▸ What is needed: Transcribe exactly the first line of the listing below and each line that follows it, ending with the line that contains "apply (mi_grounded _", and omit the remainder.

▸ Data for processing:
%%
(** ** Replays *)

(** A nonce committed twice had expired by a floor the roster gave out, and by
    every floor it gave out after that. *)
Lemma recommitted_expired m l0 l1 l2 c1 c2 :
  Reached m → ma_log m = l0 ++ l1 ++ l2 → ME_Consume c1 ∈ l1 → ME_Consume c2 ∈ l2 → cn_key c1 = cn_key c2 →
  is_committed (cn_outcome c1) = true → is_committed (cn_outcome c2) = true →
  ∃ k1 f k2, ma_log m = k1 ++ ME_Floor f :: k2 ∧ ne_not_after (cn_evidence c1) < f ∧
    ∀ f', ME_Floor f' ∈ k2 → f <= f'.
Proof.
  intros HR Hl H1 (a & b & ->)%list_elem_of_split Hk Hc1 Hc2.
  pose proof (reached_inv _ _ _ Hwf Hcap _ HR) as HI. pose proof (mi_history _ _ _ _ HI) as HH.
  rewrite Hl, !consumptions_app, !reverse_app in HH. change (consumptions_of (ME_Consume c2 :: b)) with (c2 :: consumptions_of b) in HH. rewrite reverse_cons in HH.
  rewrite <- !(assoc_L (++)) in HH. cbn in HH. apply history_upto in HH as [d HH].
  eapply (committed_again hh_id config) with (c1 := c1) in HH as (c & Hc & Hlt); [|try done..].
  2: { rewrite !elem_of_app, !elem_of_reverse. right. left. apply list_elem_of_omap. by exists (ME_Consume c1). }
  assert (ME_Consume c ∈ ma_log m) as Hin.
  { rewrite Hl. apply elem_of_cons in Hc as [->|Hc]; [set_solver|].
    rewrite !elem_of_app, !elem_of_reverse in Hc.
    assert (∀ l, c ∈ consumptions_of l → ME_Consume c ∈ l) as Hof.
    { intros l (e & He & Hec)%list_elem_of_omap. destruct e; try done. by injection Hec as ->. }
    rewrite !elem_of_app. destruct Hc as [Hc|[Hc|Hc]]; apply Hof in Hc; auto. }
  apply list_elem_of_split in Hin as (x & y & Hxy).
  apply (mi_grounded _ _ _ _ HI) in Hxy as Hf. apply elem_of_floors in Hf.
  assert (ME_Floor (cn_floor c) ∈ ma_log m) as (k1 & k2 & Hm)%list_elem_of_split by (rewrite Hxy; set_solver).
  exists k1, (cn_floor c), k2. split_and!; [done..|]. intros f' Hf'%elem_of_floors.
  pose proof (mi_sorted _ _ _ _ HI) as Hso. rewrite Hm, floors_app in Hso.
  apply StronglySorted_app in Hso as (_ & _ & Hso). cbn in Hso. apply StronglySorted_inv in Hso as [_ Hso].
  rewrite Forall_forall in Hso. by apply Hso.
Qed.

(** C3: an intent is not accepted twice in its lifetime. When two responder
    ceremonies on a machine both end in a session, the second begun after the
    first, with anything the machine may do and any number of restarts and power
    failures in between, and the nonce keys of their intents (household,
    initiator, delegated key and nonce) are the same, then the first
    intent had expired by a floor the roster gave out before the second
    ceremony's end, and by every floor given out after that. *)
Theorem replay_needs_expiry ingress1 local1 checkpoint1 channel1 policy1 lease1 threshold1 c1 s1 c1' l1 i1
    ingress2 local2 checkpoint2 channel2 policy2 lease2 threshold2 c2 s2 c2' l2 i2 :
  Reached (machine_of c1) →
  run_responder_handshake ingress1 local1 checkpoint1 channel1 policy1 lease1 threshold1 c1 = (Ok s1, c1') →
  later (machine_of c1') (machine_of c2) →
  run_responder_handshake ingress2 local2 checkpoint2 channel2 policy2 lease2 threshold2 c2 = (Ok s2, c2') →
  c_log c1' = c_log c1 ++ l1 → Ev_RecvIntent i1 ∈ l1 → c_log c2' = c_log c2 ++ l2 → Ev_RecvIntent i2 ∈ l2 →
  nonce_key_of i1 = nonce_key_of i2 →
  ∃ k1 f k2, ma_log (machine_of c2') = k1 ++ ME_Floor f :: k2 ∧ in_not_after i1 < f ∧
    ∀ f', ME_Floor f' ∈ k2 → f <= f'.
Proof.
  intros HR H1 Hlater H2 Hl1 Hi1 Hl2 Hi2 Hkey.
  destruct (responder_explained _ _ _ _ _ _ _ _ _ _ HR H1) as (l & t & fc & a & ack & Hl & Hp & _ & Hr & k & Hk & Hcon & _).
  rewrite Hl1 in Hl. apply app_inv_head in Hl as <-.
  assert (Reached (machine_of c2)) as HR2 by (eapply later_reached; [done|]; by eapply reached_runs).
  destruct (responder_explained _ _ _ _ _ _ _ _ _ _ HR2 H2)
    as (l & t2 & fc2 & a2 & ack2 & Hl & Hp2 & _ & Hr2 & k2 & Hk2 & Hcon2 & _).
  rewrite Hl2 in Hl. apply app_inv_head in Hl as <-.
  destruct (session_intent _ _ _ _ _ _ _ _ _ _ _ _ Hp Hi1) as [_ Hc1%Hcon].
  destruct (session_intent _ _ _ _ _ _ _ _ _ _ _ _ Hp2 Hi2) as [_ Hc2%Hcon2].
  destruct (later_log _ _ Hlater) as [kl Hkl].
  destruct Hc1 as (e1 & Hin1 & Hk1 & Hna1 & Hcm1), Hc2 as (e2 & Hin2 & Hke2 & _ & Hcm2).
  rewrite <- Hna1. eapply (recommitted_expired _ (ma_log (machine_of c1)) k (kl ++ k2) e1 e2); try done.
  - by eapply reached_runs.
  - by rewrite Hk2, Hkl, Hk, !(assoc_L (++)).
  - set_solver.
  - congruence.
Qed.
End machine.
%%
▸ Response to this task:
(** ** Replays *)

(** A nonce committed twice had expired by a floor the roster gave out, and by
    every floor it gave out after that. *)
Lemma recommitted_expired m l0 l1 l2 c1 c2 :
  Reached m → ma_log m = l0 ++ l1 ++ l2 → ME_Consume c1 ∈ l1 → ME_Consume c2 ∈ l2 → cn_key c1 = cn_key c2 →
  is_committed (cn_outcome c1) = true → is_committed (cn_outcome c2) = true →
  ∃ k1 f k2, ma_log m = k1 ++ ME_Floor f :: k2 ∧ ne_not_after (cn_evidence c1) < f ∧
    ∀ f', ME_Floor f' ∈ k2 → f <= f'.
Proof.
  intros HR Hl H1 (a & b & ->)%list_elem_of_split Hk Hc1 Hc2.
  pose proof (reached_inv _ _ _ Hwf Hcap _ HR) as HI. pose proof (mi_history _ _ _ _ HI) as HH.
  rewrite Hl, !consumptions_app, !reverse_app in HH. change (consumptions_of (ME_Consume c2 :: b)) with (c2 :: consumptions_of b) in HH. rewrite reverse_cons in HH.
  rewrite <- !(assoc_L (++)) in HH. cbn in HH. apply history_upto in HH as [d HH].
  eapply (committed_again hh_id config) with (c1 := c1) in HH as (c & Hc & Hlt); [|try done..].
  2: { rewrite !elem_of_app, !elem_of_reverse. right. left. apply list_elem_of_omap. by exists (ME_Consume c1). }
  assert (ME_Consume c ∈ ma_log m) as Hin.
  { rewrite Hl. apply elem_of_cons in Hc as [->|Hc]; [set_solver|].
    rewrite !elem_of_app, !elem_of_reverse in Hc.
    assert (∀ l, c ∈ consumptions_of l → ME_Consume c ∈ l) as Hof.
    { intros l (e & He & Hec)%list_elem_of_omap. destruct e; try done. by injection Hec as ->. }
    rewrite !elem_of_app. destruct Hc as [Hc|[Hc|Hc]]; apply Hof in Hc; auto. }
  apply list_elem_of_split in Hin as (x & y & Hxy).
  apply (mi_grounded _ _ _ _ HI) in Hxy as Hf. apply elem_of_floors in Hf.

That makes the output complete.